Shimada’s novel is a classic of the popular Japanese honkaku or “authentic” subgenre of crime fiction, which prioritises tight plots and carefully scattered clues. In 1936 an unhinged artist hatches a plan to kill and dismember seven women. Shortly after his violent death the murders are carried out, but no perpetrator is ever found. We jump to 1979 where two amateur detectives – one an illustrator, the other an astrologer – re-examine a mystery that has stumped and fascinated the nation for more than 40 years.

Shimada’s sleuths travel the length of the country following missed leads. They bicker, bounce ideas off each other and debate the flaws and merits of Sherlock Holmes. Towards the end, Shimada interrupts the narrative to throw down a gauntlet for the reader: all the facts needed to solve the crime have been laid out, so can we unravel the mystery before his two heroes? We weigh up dubious alibis and colourful testimonies, and peruse the assorted illustrations, including maps, charts, crime scene diagrams and family trees, and even if we are incapable of unmasking the killer, we still marvel at Shimada’s ingenuity.

However, there will be some readers who find Shimada's puzzle too convoluted, just as there will be others who complain there is not enough meat on Chiara's bare bones.

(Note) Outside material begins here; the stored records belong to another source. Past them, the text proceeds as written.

(* ===== verification/Printf.v ===== *)
(** * Formatted printing: common/libc/printf and stdlib/atoi.c

    The printing engine that the kernel and the C library share, snprintf, and atoi.  A string
    is the list of its bytes, without the terminator.  The variable arguments are a list of
    typed values; taking an argument of another type is undefined in C and [undef] here.  int
    and long have 32 bits. *)

From S2P Require Import Prelude.

Module Printf.

Definition s32 (x : Z) : Z := if x <? 2 ^ 31 then x else x - 2 ^ 32.
Definition s64 (x : Z) : Z := if x <? 2 ^ 63 then x else x - 2 ^ 64.

(** A C string in memory. *)
Fixpoint cstring (l : list Z) : list Z :=
  match l with
  | [] => []
  | c :: l' => if c =? 0 then [] else c :: cstring l'
  end.
Definition mem (c : Z) (l : list Z) : bool := existsb (Z.eqb c) l.

(** ** The state of printf *)

Inductive intsize := INTSZ | LONGSZ | LLONGSZ | SIZETSZ.

(** An argument: the bits of a number, a pointer, a string (None: NULL). *)
Inductive arg := AInt (x : Z) | ALong (x : Z) | ALLong (x : Z) | ASize (x : Z) | APtr (x : Z) | AStr (s : option (list Z)).

Section Code.
Context {C : Type} (sendfunc : list Z -> M C unit).

Record PF := mk_pf {
  clientdata : C;
  ap : list arg;
  charcount : Z;
  in_pct : bool;
  size : intsize;
  num : Z;
  sign : Z;
  spacing : Z;
  rightspc : bool;
  fillchar : Z;
  base : Z;
  baseprefix : bool;
  altformat : bool
}.

Definition on_client (m : M C unit) : M PF unit := fun p =>
  match m (clientdata p) with
  | Ret _ c => Ret tt (mk_pf c (ap p) (charcount p) (in_pct p) (size p) (num p) (sign p) (spacing p) (rightspc p) (fillchar p) (base p) (baseprefix p) (altformat p))
  | Panic msg => Panic msg
  | _ => Undef
  end.
Definition set_count (x : Z) (p : PF) : PF := mk_pf (clientdata p) (ap p) x (in_pct p) (size p) (num p) (sign p) (spacing p) (rightspc p) (fillchar p) (base p) (baseprefix p) (altformat p).
Definition set_ap (x : list arg) (p : PF) : PF := mk_pf (clientdata p) x (charcount p) (in_pct p) (size p) (num p) (sign p) (spacing p) (rightspc p) (fillchar p) (base p) (baseprefix p) (altformat p).
Definition set_pct (x : bool) (p : PF) : PF := mk_pf (clientdata p) (ap p) (charcount p) x (size p) (num p) (sign p) (spacing p) (rightspc p) (fillchar p) (base p) (baseprefix p) (altformat p).
Definition set_size (x : intsize) (p : PF) : PF := mk_pf (clientdata p) (ap p) (charcount p) (in_pct p) x (num p) (sign p) (spacing p) (rightspc p) (fillchar p) (base p) (baseprefix p) (altformat p).
Definition set_num (x sg : Z) (p : PF) : PF := mk_pf (clientdata p) (ap p) (charcount p) (in_pct p) (size p) x sg (spacing p) (rightspc p) (fillchar p) (base p) (baseprefix p) (altformat p).
Definition set_spacing (x : Z) (p : PF) : PF := mk_pf (clientdata p) (ap p) (charcount p) (in_pct p) (size p) (num p) (sign p) x (rightspc p) (fillchar p) (base p) (baseprefix p) (altformat p).
Definition set_rightspc (x : bool) (p : PF) : PF := mk_pf (clientdata p) (ap p) (charcount p) (in_pct p) (size p) (num p) (sign p) (spacing p) x (fillchar p) (base p) (baseprefix p) (altformat p).
Definition set_fillchar (x : Z) (p : PF) : PF := mk_pf (clientdata p) (ap p) (charcount p) (in_pct p) (size p) (num p) (sign p) (spacing p) (rightspc p) x (base p) (baseprefix p) (altformat p).
Definition set_base (x : Z) (b : bool) (p : PF) : PF := mk_pf (clientdata p) (ap p) (charcount p) (in_pct p) (size p) (num p) (sign p) (spacing p) (rightspc p) (fillchar p) x b (altformat p).
Definition set_alt (x : bool) (p : PF) : PF := mk_pf (clientdata p) (ap p) (charcount p) (in_pct p) (size p) (num p) (sign p) (spacing p) (rightspc p) (fillchar p) (base p) (baseprefix p) x.

(** [va_arg]. *)
Definition va_arg : M PF arg :=
  p ← get;
  match ap p with
  | [] => undef
  | a :: r => _ ← put (set_ap r p); mret a
  end.

(** ** The functions *)

Definition __pf_print (txt : list Z) : M PF unit :=
  _ ← on_client (sendfunc txt);
  modify (fun p => set_count (s32 (u32 (charcount p + Z.of_nat (length txt)))) p).

Definition __pf_endfield : M PF unit :=
  modify (fun p => mk_pf (clientdata p) (ap p) (charcount p) false INTSZ 0 0 0 false 32 0 false false).

(** The field width is an int: it overflows without being checked. *)
Definition put_spacing (x : Z) : M PF unit := if x <? 2 ^ 31 then modify (set_spacing x) else undef.
(** * Cell Builder (web/static/js/cell.js): registry, reconciliation, Cell base class

    A shallow embedding of the [Builder] singleton, of the [Cell] base class
    and of the class [Example] that extends it.

    - DOM nodes and objects are references; [===] on them is equality of
      references.  The objects that [findAndBuild] constructs live in a heap
      (a list indexed by reference), so that [this.element = null] is an
      in-place update seen through every alias of the object.
    - [Builder.availableCells] is an Array used as a table keyed by class
      name.  A lookup [availableCells[name]] sees the classes that [register]
      has stored, the array's [length], and what the array inherits from
      [Array.prototype] and [Object.prototype]; the set of inherited members
      is the platform's, and the development is parametric in it.
    - A [throw] leaves the state as it was at the point of the throw, so the
      computations are functions [State -> completion A * State].
    - [JSON.parse] is the platform's; the development is parametric in it.
    - A class that extends [Cell] may define the hooks [onReload] and
      [onDestroy], and may run code of its own in its constructor after
      [super(...args)], as [Example] does.  A class records whether it defines
      each hook, and whether its constructor code returns or throws; every
      call of a constructor, of [reload], of [destroy] and of a hook is
      appended to a ghost [trace].  Classes that override [reload] or
      [destroy] themselves are not covered. *)

From Stdlib Require Import ZArith Ascii.
From stdpp Require Import base list strings gmap.

Set Warnings "-register-all".
Local Open Scope string_scope.
Local Open Scope list_scope.

(** ** Values *)

(** A DOM node reference. *)
Definition elem := nat.

(** A reference to a Cell object: its index in the heap. *)
Definition loc := nat.

(** The JavaScript values that flow through [element] parameters and fields. *)
Inductive value :=
| VUndefined
| VNull
| VElem (e : elem).

#[global] Instance value_eq_dec : EqDecision value.
Proof. solve_decision. Defined.
(** * Strategy compiler: logic validator, indicator registry, custom indicators

    A shallow embedding of the core of the strategy compiler:

    - [LogicValidator]  (validators/logic_validator.py): the five node
      validators, the type dispatch and the recursive traversal;
    - [IndicatorGenerator]  (generators/indicator_generator.py): the
      indicator registry, its canonical keys, initialization lines and
      access expressions;
    - [MaxDrawdownIndicator], [DrawdownIndicator]
      (indicators/*.py): the rolling-window indicators.

    Python values are modelled by the type [value] of JSON-shaped data
    (the nodes come out of [json.load]): dictionaries are association
    lists in insertion order with string keys, integers are unbounded,
    floats are IEEE binary64 numbers ([spec_float] at precision 53).
    Text is modelled as byte strings; [upper], [lower] and [strip] are the
    ASCII restrictions of the corresponding [str] methods.  The two
    conversions between floats and text belong to the Python runtime and
    are taken as an interface ([FloatText]).

    A Python exception is an explicit outcome ([Raise]); printing and
    [sys.exit] are explicit in the outcome of the traversal ([run]).  The
    interpreter's recursion limit is not modelled: the traversal is total
    on trees of any depth. *)

From Stdlib Require Import ZArith Ascii String List Lia DecimalString.
From Stdlib Require Import Floats.SpecFloat.
From Stdlib Require DecimalPos DecimalZ.
From stdpp Require Import base list strings gmap sorting.
Definition cut (name : str) : option nat :=
  match rfind 46%N name 0 with
  | Some i => if Nat.ltb 0 i && Nat.ltb (S i) (length name) then Some i else None
  | None => None
  end.

Definition suffix (name : str) : str :=
  match cut name with Some i => drop i name | None => [] end.

Definition stem (name : str) : str :=
  match cut name with Some i => take i name | None => name end.

(** [Path(a) / b] for a relative [b] *)
Definition joinpath (a b : str) : str := a ++ 47%N :: b.

End Py.

Import Py.

(** ** Exceptions *)

Inductive exn :=
| ValueError
| IndexError
| ZeroDivisionError
| OverflowError
| AttributeError
| UnicodeEncodeError
| RuntimeError (msg : str)
| FileExistsError
| NotADirectoryError
| CalledProcessError (returncode : Z)
| OtherError (name : str)
| SystemExit (code : Z)
| KeyboardInterrupt.

(** [isinstance(e, Exception)]: what [except Exception] catches. *)
Definition is_Exception (e : exn) : bool :=
  match e with
  | SystemExit _ | KeyboardInterrupt => false
  | _ => true
  end.

(** Exit status of the interpreter when [e] reaches the top uncaught. *)
Definition uncaught_status (e : exn) : Z :=
  match e with
  | SystemExit code => code
  | KeyboardInterrupt => 130
  | _ => 1
  end.

Inductive outcome (A : Type) :=
| Returns (a : A)
| Raises (e : exn).
Arguments Returns {A} a.
Arguments Raises {A} e.

(** ** Data of a run *)

(** Namespace returned by [ArgumentParser.parse_args]. *)
Record options := {
  host : str;
  checksums : bool;
  staged : bool;
  verbose : bool
}.

Inductive resample := NEAREST | BILINEAR | BICUBIC | LANCZOS.

(** A PIL image, as the history of the calls that produced it. *)
Inductive image :=
| Decoded (path : str) (mode : str) (width height : Z)
| Converted (im : image) (mode : str)
| Resized (im : image) (size : Z * Z) (filter : resample).

Fixpoint im_mode (im : image) : str :=
  match im with
  | Decoded _ m _ _ => m
  | Converted _ m => m
  | Resized i _ _ => im_mode i
  end.

Fixpoint im_width (im : image) : Z :=
  match im with
  | Decoded _ _ w _ => w
  | Converted i _ => im_width i
  | Resized _ sz _ => fst sz
  end.

Fixpoint im_height (im : image) : Z :=
  match im with
  | Decoded _ _ _ h => h
  | Converted i _ => im_height i
  | Resized _ sz _ => snd sz
  end.

(** What a path of the staging area holds. *)
Inductive node :=
| Directory
| HardLink (source : str)
| Saved (im : image) (format : str) (quality : Z).

(** The staging root [../akamai] and everything below it, by path. *)
Inductive root :=
| Absent
| NotDirectory
| Tree (entries : gmap str node).

Definition entries_of (r : root) : gmap str node :=
  match r with Tree m => m | _ => ∅ end.

(** Result of [subprocess.run] with captured text output. *)
Record completed := {
  returncode : Z;
  stdout : str;
  stderr : str
}.

(** The file [.secrets.json]: missing, unreadable as JSON (reading or parsing
    raises), or holding a JSON value. *)
Inductive secrets_file :=
| NoSecrets
| BadSecrets (e : exn)
| Secrets (v : value).

Inductive record :=
| InfoStaged (n : Z) (elapsed : Z)
| InfoSyncing (h : str)
| InfoSynced (n : Z) (elapsed : Z)
| InfoProcessed (n : Z) (elapsed : Z)
| ErrorAddingKey (output : str)
| InfoSshAdd (output : str)
| ExceptionSyncFailed (e : exn).

Inductive message :=
| MsgStagedSoFar (n : Z)
| MsgDone (elapsed : Z)
| MsgSyncing (h : str)
| MsgTotal (elapsed : Z)
| MsgSyncFailed (e : exn).

(** The calls that read or write files, in program order. *)
Inductive call :=
| CallHardlink (newpath path : str)
| CallOpen (path : str)
| CallSave (im : image) (newpath format : str) (quality : Z).

(** Everything outside the script that a run depends on. *)
Record world := {
  parse_args : outcome options;
  glob_blobs : list str;
  datetime_now : nat -> Z;
  log_file_error : option exn;
  image_open : str -> outcome (str * Z * Z);
  convert_error : image -> str -> option exn;
  resize_error : image -> Z * Z -> resample -> option exn;
  save_error : image -> str -> option exn;
  link_error : str -> str -> option exn;
  secrets_json : secrets_file;
  subprocess : list str -> value -> gmap str str -> outcome completed
}.

(** State of the process and of the files it writes. [invoked] lists the
    command lines handed to [subprocess.run] and [calls] the calls into the
    filesystem and PIL, oldest first. *)
Record state := {
  akamai_dir : root;
  environ : gmap str str;
  count : Z;
  log : list record;
  console : list message;
  invoked : list (list str);
  calls : list call;
  ticks : nat;
  akamai_cached : bool;
  audio_cached : bool;
  images_cached : bool
}.

(** A fresh process started on a given staging root, environment and log. *)
Definition fresh (r : root) (env : gmap str str) (l : list record) : state :=
  {| akamai_dir := r; environ := env; count := 0; log := l; console := [];
     invoked := []; calls := []; ticks := 0%nat;
     akamai_cached := false; audio_cached := false; images_cached := false |}.

(** Field updates. *)
Definition set_akamai_dir (r : root) (s : state) : state :=
  {| akamai_dir := r; environ := environ s; count := count s; log := log s;
     console := console s; invoked := invoked s; calls := calls s;
     ticks := ticks s; akamai_cached := akamai_cached s;
     audio_cached := audio_cached s; images_cached := images_cached s |}.
Definition set_environ (e : gmap str str) (s : state) : state :=
  {| akamai_dir := akamai_dir s; environ := e; count := count s;
     log := log s; console := console s; invoked := invoked s;
     calls := calls s; ticks := ticks s; akamai_cached := akamai_cached s;
     audio_cached := audio_cached s; images_cached := images_cached s |}.
Definition set_count (n : Z) (s : state) : state :=
  {| akamai_dir := akamai_dir s; environ := environ s; count := n;
     log := log s; console := console s; invoked := invoked s;
     calls := calls s; ticks := ticks s; akamai_cached := akamai_cached s;
     audio_cached := audio_cached s; images_cached := images_cached s |}.
Definition set_log (l : list record) (s : state) : state :=
  {| akamai_dir := akamai_dir s; environ := environ s; count := count s;
     log := l; console := console s; invoked := invoked s; calls := calls s;
     ticks := ticks s; akamai_cached := akamai_cached s;
     audio_cached := audio_cached s; images_cached := images_cached s |}.
Definition set_console (c : list message) (s : state) : state :=
  {| akamai_dir := akamai_dir s; environ := environ s; count := count s;
     log := log s; console := c; invoked := invoked s; calls := calls s;
     ticks := ticks s; akamai_cached := akamai_cached s;
     audio_cached := audio_cached s; images_cached := images_cached s |}.
Definition set_invoked (i : list (list str)) (s : state) : state :=
  {| akamai_dir := akamai_dir s; environ := environ s; count := count s;
     log := log s; console := console s; invoked := i; calls := calls s;
     ticks := ticks s; akamai_cached := akamai_cached s;
     audio_cached := audio_cached s; images_cached := images_cached s |}.
Definition set_calls (c : list call) (s : state) : state :=
  {| akamai_dir := akamai_dir s; environ := environ s; count := count s;
     log := log s; console := console s; invoked := invoked s; calls := c;
     ticks := ticks s; akamai_cached := akamai_cached s;
     audio_cached := audio_cached s; images_cached := images_cached s |}.
Definition set_ticks (t : nat) (s : state) : state :=
  {| akamai_dir := akamai_dir s; environ := environ s; count := count s;
     log := log s; console := console s; invoked := invoked s;
     calls := calls s; ticks := t; akamai_cached := akamai_cached s;
     audio_cached := audio_cached s; images_cached := images_cached s |}.
Definition set_akamai_cached (b : bool) (s : state) : state :=
  {| akamai_dir := akamai_dir s; environ := environ s; count := count s;
     log := log s; console := console s; invoked := invoked s;
     calls := calls s; ticks := ticks s; akamai_cached := b;
     audio_cached := audio_cached s; images_cached := images_cached s |}.
Definition set_audio_cached (b : bool) (s : state) : state :=
  {| akamai_dir := akamai_dir s; environ := environ s; count := count s;
     log := log s; console := console s; invoked := invoked s;
     calls := calls s; ticks := ticks s; akamai_cached := akamai_cached s;
     audio_cached := b; images_cached := images_cached s |}.
Definition set_images_cached (b : bool) (s : state) : state :=
  {| akamai_dir := akamai_dir s; environ := environ s; count := count s;
     log := log s; console := console s; invoked := invoked s;
     calls := calls s; ticks := ticks s; akamai_cached := akamai_cached s;
     audio_cached := audio_cached s; images_cached := b |}.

Those wishing to play safe should begin with Perutz or Vertigo and then hold out until the next two titles are released in November: Boileau-Narcejac's first page-turning thriller, She Who Was No More, about murder and madness; and I Was Jack Mortimer, another brilliant Vienna-set mystery from between the wars, this time by Alexander Lernet-Holenia.

From 2016 on, Pushkin Vertigo will publish between eight and 12 titles a year, and we can look forward to more offerings from Perutz, along with the first of several fiendish cases for Augusto De Angelis’s famous creation Inspector De Vincenzi. De Angelis has been hailed as the father of the Italian crime novel and yet none of his books have appeared in English. We should be grateful that Pushkin Vertigo, like Pushkin Press, is amplifying these distant-yet-vital voices from the past.

Malcolm Forbes is a freelance writer based in Edinburgh.